Volumes¶
Cloud instances are ephemeral — when the pool exits, the machines are gone. But data isn't ephemeral. Training datasets, model checkpoints, experiment artifacts — these need to outlive the compute that produced or consumed them. Volumes bridge this gap: they mount cloud storage (S3, GCS, or any S3-compatible API) as a local filesystem on every worker, so your @sky.function functions read and write to familiar paths like /data or /checkpoints while the actual bytes live in a durable object store.
The key idea is that storage and compute have different lifecycles. A dataset in S3 exists before the pool starts and persists after it's torn down. Checkpoints written during training survive instance preemption. Multiple pools — even across different providers — can mount the same bucket. Volumes make this separation explicit: you declare what storage you need, and Skyward mounts it before your code runs.
The Volume dataclass¶
A Volume is a frozen dataclass with five fields:
sky.Volume(
bucket="my-datasets", # S3 bucket (or GCS bucket, or RunPod volume ID)
mount="/data", # where it appears on the worker
prefix="imagenet/train/", # subfolder within the bucket (optional)
read_only=True, # default — prevents accidental writes
storage=sky.storage.S3(), # explicit storage endpoint (optional)
)
bucket is the storage identifier — an S3 bucket name on AWS, a GCS bucket name on GCP, or a network volume ID on RunPod. mount is the absolute path where the volume appears on workers. prefix scopes the mount to a subfolder within the bucket, so you don't expose the entire bucket when you only need one directory. read_only defaults to True because most volumes are input data — you opt into writes explicitly. storage optionally binds the volume to a specific Storage endpoint — when omitted, the pool's provider supplies credentials automatically.
Validation is immediate: mount paths must be absolute, and system paths (/, /root, /tmp, /opt) are rejected at construction time.
Using volumes¶
Pass volumes to Compute as a list.
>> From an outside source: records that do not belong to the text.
(* ===== verification/EngineTypes.v ===== *)
(** * The messaging engine's data ([engine.rs]): commands, events, state, errors *)

From S2P Require Import Prelude Text Maps Conversation Message Payment Wallet Apps Community.

Inductive Command :=
| UpsertActor (actor : Actor)
| SetPresence (actor_id : ActorId) (presence : Presence)
| UpsertConversation (conversation : Conversation)
| UpdateConversationInfo (conversation_id : ConversationId) (title : string) (description : option string)
| SetConversationParticipant (conversation_id : ConversationId) (participant : Participant)
| RemoveConversationParticipant (conversation_id : ConversationId) (actor_id : ActorId)
| ArchiveConversation (conversation_id : ConversationId) (archived : bool)
| PinConversation (conversation_id : ConversationId) (pinned : bool)
| SetMarkedUnread (conversation_id : ConversationId) (actor_id : ActorId) (marked_unread : bool)
| SetDraft (draft : ConversationDraft)
| SetConversationNotifications (conversation_id : ConversationId) (settings : NotificationSettings)
| SetConversationMessageRetention (conversation_id : ConversationId) (retention_seconds : option Z)
    (expected_revision : Z)
| UpsertFolder (folder : ConversationFolder)
| DeleteFolder (folder_id : string)
| QueueMessage (conversation_id : ConversationId) (local_message_id : MessageId)
    (client_message_id : ClientMessageId) (sender_id : ActorId) (content : MessageContent)
    (reply_to_message_id thread_root_message_id : option MessageId) (created_at_ms : Z)
    (scheduled_at_ms : option Z) (silent protected_content : bool)
| ForwardMessage (source_conversation_id : ConversationId) (message_id : MessageId)
    (destination_conversation_id : ConversationId) (local_message_id : MessageId)
    (client_message_id : ClientMessageId) (sender_id : ActorId) (created_at_ms : Z)
| AcknowledgeMessage (conversation_id : ConversationId) (local_message_id server_message_id : MessageId)
    (accepted_at_ms : Z)
| SetDeliveryState (conversation_id : ConversationId) (message_id : MessageId) (state : DeliveryState)
| EditMessage (conversation_id : ConversationId) (message_id : MessageId) (content : MessageContent)
    (edited_at_ms : Z)
| DeleteMessages (conversation_id : ConversationId) (message_ids : list MessageId)
| MarkRead (conversation_id : ConversationId) (actor_id : ActorId) (message_id : MessageId)
| MarkTopicRead (conversation_id : ConversationId) (topic_id : string) (actor_id : ActorId)
    (message_id : MessageId)
| SetTopicDraft (draft : TopicDraft)
| SetReaction (conversation_id : ConversationId) (message_id : MessageId) (reaction : ReactionSummary)
| PinMessage (conversation_id : ConversationId) (message_id : MessageId) (pinned : bool)
| VotePoll (conversation_id : ConversationId) (message_id : MessageId) (actor_id : ActorId)
    (option_ids : list string)
| CreateInvoice (invoice : Invoice)
| UpsertOrder (order : PaymentOrder)
| CheckoutInvoice (invoice_id order_id : string) (buyer_id : ActorId) (customer : option CustomerInfo)
    (created_at_ms : Z)
| RefundOrder (order_id : string) (seller_id : ActorId) (request_id : string) (refunded_at_ms : Z)
| CreditWalletSettlement (request_id : string) (owner_id : ActorId) (amount : Money)
    (reference : option string) (settled_at_ms : Z)
| PublishStory (actor_id : ActorId) (story : Story)
| DeleteStory (actor_id : ActorId) (story_id : StoryId)
| ViewStory (actor_id : ActorId) (story_id : StoryId) (viewed_at_ms : Z)
| ReactStory (actor_id : ActorId) (story_id : StoryId) (reaction : option string)
| UpdateCommunity (actor_id : ActorId) (community : CommunityState)
| SubscribeChannel (actor_id : ActorId) (conversation_id : ConversationId) (subscribed_at_ms : Z)
| UnsubscribeChannel (actor_id : ActorId) (conversation_id : ConversationId) (unsubscribed_at_ms : Z)
| SetCommunitySlowMode (actor_id : ActorId) (conversation_id : ConversationId) (seconds : option Z)
    (changed_at_ms : Z)
| ModerateCommunityMember (actor_id : ActorId) (conversation_id : ConversationId)
    (member : CommunityMember) (reason : option string) (decided_at_ms : Z)
| SetCommunityMember (actor_id : ActorId) (conversation_id : ConversationId) (member : CommunityMember)
| CreateInviteLink (actor_id : ActorId) (invite : InviteLink)
| RevokeInviteLink (actor_id : ActorId) (conversation_id : ConversationId) (invite_id : string)
    (revoked_at_ms : Z)
| RequestCommunityJoin (actor_id : ActorId) (request : JoinRequest)
| RespondCommunityJoin (actor_id : ActorId) (conversation_id : ConversationId) (requester_id : ActorId)
    (approved : bool) (decided_at_ms : Z)
| UpsertForumTopic (actor_id : ActorId) (topic : ForumTopicState)
| DeleteForumTopic (actor_id : ActorId) (conversation_id : ConversationId) (topic_id : string)
| RegisterBot (actor_id : ActorId) (profile : BotProfile)
| BeginBotInvocation (actor_id : ActorId) (invocation : BotInvocation) (created_at_ms : Z)
| FinishBotExecution (actor_id : ActorId) (execution_id : string) (success : bool) (finished_at_ms : Z)
    (error : option string)
| InstallMiniApp (manifest : MiniAppManifest)
| GrantMiniApp (grant : MiniAppGrant)
| OpenMiniApp (session : MiniAppSession)
| MiniAppCall (session_id request_id : string) (request : MiniAppRequest).

Inductive Event :=
| ActorUpserted (actor : Actor)
| PresenceUpdated (actor_id : ActorId) (presence : Presence)
| ConversationUpserted (conversation : Conversation)
| ConversationInfoUpdated (conversation_id : ConversationId) (title : string) (description : option string)
| ConversationParticipantUpserted (conversation_id : ConversationId) (participant : Participant)
| ConversationParticipantRemoved (conversation_id : ConversationId) (actor_id : ActorId)
| ConversationArchived (conversation_id : ConversationId) (archived : bool)
| ConversationPinned (conversation_id : ConversationId) (pinned : bool)
| ConversationMarkedUnread (conversation_id : ConversationId) (actor_id : ActorId) (marked_unread : bool)
| DraftChanged (draft : ConversationDraft)
| ConversationNotificationsUpdated (conversation_id : ConversationId) (settings : NotificationSettings)
| ConversationMessageRetentionUpdated (conversation_id : ConversationId)
    (retention : ConversationMessageRetention)
| FolderUpserted (folder : ConversationFolder)
| FolderDeleted (folder_id : string)
| MessageQueued (message : Message)
| MessageAcknowledged (conversation_id : ConversationId) (local_message_id server_message_id : MessageId)
    (accepted_at_ms : Z)
| DeliveryStateUpdated (conversation_id : ConversationId) (message_id : MessageId) (state : DeliveryState)
| MessageEdited (conversation_id : ConversationId) (message_id : MessageId) (content : MessageContent)
    (edited_at_ms : Z)
| MessagesDeleted (conversation_id : ConversationId) (message_ids : list MessageId)
| ConversationRead (conversation_id : ConversationId) (actor_id : ActorId) (message_id : MessageId)
| TopicReadChanged (conversation_id : ConversationId) (topic_id : string) (actor_id : ActorId)
    (message_id : MessageId)
| TopicDraftChanged (draft : TopicDraft)
| ReactionUpdated (conversation_id : ConversationId) (message_id : MessageId) (reaction : ReactionSummary)
| MessagePinned (conversation_id : ConversationId) (message_id : MessageId) (pinned : bool)
| PollVoteChanged (conversation_id : ConversationId) (message_id : MessageId) (actor_id : ActorId)
    (option_ids : list string)
| InvoiceCreated (invoice : Invoice)
| OrderUpserted (order : PaymentOrder)
| WalletChanged (wallet : WalletLedger) (entry : LedgerEntry)
| StoryChanged (story : Story)
| StoryDeleted (story_id : StoryId)
| CommunityChanged (community : CommunityState)
| BotRegistryChanged (registry : BotRegistry) (profile : option BotProfile) (execution : option BotExecution)
| MiniAppInstalled (manifest : MiniAppManifest)
| MiniAppGrantUpdated (grant : MiniAppGrant)
| MiniAppOpened (session : MiniAppSession)
| MiniAppResponded (session_id request_id : string) (response : MiniAppResponse).

Record MessagingState := {
  st_actors : gmap ActorId Actor;
  st_conversations : gmap ConversationId Conversation;
  st_folders : gmap string ConversationFolder;
  st_messages : gmap ConversationId (gmap MessageId Message);
  st_read_cursors : gmap ConversationId (gmap ActorId MessageId);
  st_topic_read_cursors : gmap ConversationId (gmap ActorId (gmap string MessageId));
  st_poll_votes : gmap ConversationId (gmap MessageId (gmap ActorId (gset string)));
  st_marked_unread_by_actor : gmap ConversationId (gset ActorId);
  st_drafts : gmap ConversationId (gmap ActorId ConversationDraft);
  st_topic_drafts : gmap ConversationId (gmap ActorId (gmap string TopicDraft));
  st_invoices : gmap string Invoice;
  st_orders : gmap string PaymentOrder;
  st_wallet : WalletLedger;
  st_stories : gmap StoryId Story;
  st_communities : gmap ConversationId CommunityState;
  st_bots : BotRegistry;
  st_mini_apps : gmap string MiniAppManifest;
  st_mini_app_grants : gmap (string * ActorId) MiniAppGrant;
  st_mini_app_sessions : gmap string MiniAppSession;
}.
#[export] Instance eta_MessagingState : Eta MessagingState := fun s =>
  Build_MessagingState (st_actors s) (st_conversations s) (st_folders s) (st_messages s)
    (st_read_cursors s) (st_topic_read_cursors s) (st_poll_votes s) (st_marked_unread_by_actor s)
    (st_drafts s) (st_topic_drafts s) (st_invoices s) (st_orders s) (st_wallet s) (st_stories s)
    (st_communities s) (st_bots s) (st_mini_apps s) (st_mini_app_grants s) (st_mini_app_sessions s).

(** [MessagingState::default()] *)
Definition empty_state : MessagingState := {|
  st_actors := ∅; st_conversations := ∅; st_folders := ∅; st_messages := ∅; st_read_cursors := ∅;
  st_topic_read_cursors := ∅; st_poll_votes := ∅; st_marked_unread_by_actor := ∅; st_drafts := ∅;
  st_topic_drafts := ∅; st_invoices := ∅; st_orders := ∅; st_wallet := empty_ledger; st_stories := ∅;
  st_communities := ∅; st_bots := empty_registry; st_mini_apps := ∅; st_mini_app_grants := ∅;
  st_mini_app_sessions := ∅ |}.

Inductive EngineError :=
| InvalidActor
| ActorNotFound (id : ActorId)
| InvalidConversation
| ConversationNotFound (id : ConversationId)
| InvalidConversationParticipant
| MessageNotFound (conversation_id : ConversationId) (message_id : MessageId)
| DuplicateMessage (conversation_id : ConversationId) (message_id : MessageId)
| InvalidClientMessageId
| EmptyMessageList
| InvalidPollVote
| ProtectedContent
| SenderNotParticipant (conversation_id : ConversationId) (actor_id : ActorId)
| MessageSendPermissionDenied (id : ConversationId)
| MediaSendPermissionDenied (id : ConversationId)
| PollSendPermissionDenied (id : ConversationId)
| EMessageRetention (e : MessageRetentionError)
| InvalidSecretConversation
| SecretPlaintextRejected
| SecretContentOutsideSecretConversation
| SecretEnvelopeMismatch
| InvalidStory
| StoryNotFound (id : StoryId)
| StoryPermissionDenied (id : StoryId)
| EStory (e : StoryError)
| CommunityNotFound (id : ConversationId)
| CommunityPermissionDenied
| CommunitySendRestricted (id : ConversationId)
| CommunityMediaRestricted (id : ConversationId)
| CommunityPollRestricted (id : ConversationId)
| CommunityAccessDenied (conversation_id : ConversationId) (actor_id : ActorId)
| SlowModeActive (conversation_id : ConversationId) (retry_at_ms : Z)
| ForumTopicNotFound (conversation_id : ConversationId) (topic_id : string)
| ForumTopicClosed (conversation_id : ConversationId) (topic_id : string)
| TopicMessageMismatch (topic_id : string)
| ECommunity (e : CommunityError)
| BotPermissionDenied
| EBot (text : string)
| InvalidInvoice
| InvoiceNotFound (id : string)
| OrderNotFound (id : string)
| InvoiceExpired (id : string)
| OrderConflict (id : string)
| RefundForbidden (id : string)
| OrderNotRefundable (id : string)
| EWallet (e : WalletError)
| MiniAppNotFound (id : string)
| MiniAppSessionNotFound (id : string)
| MiniAppPermissionDenied (permission : MiniAppPermission)
| MiniAppHostActionRequired.
#[export] Instance EngineError_eq_dec : EqDecision EngineError.
Proof. solve_decision. Defined.

(** What every step of the engine returns. *)
Notation outcome A := (result EngineError A) (only parsing).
Inside @sky.function functions, the mount paths are regular directories:
import skyward as sky
@sky.function
def train(data_dir: str, checkpoint_dir: str) -> float:
dataset = load(data_dir)
model = fit(dataset)
torch.save(model, f"{checkpoint_dir}/model.pt")
return model.accuracy
with sky.Compute(
provider=sky.AWS(instance_profile_arn="auto"),
nodes=4,
volumes=[
sky.Volume(bucket="my-datasets", mount="/data", read_only=True),
sky.Volume(bucket="my-experiments", mount="/checkpoints", read_only=False),
],
) as compute:
accuracy = train("/data", "/checkpoints") >> compute
The function doesn't know it's reading from S3 or writing to S3. It sees /data and /checkpoints as local directories. This means existing code — scripts that read from disk, libraries that expect file paths, frameworks that save checkpoints to a directory — works without modification.
Storage¶
Storage is a frozen dataclass that represents an S3-compatible object storage endpoint. It doubles as a context manager for local CRUD operations — uploading data before the cluster starts, downloading results after it's torn down.
Presets¶
Factory functions return pre-configured Storage instances for common providers:
# AWS S3
storage = sky.storage.S3(region="us-east-1", access_key="...", secret_key="...")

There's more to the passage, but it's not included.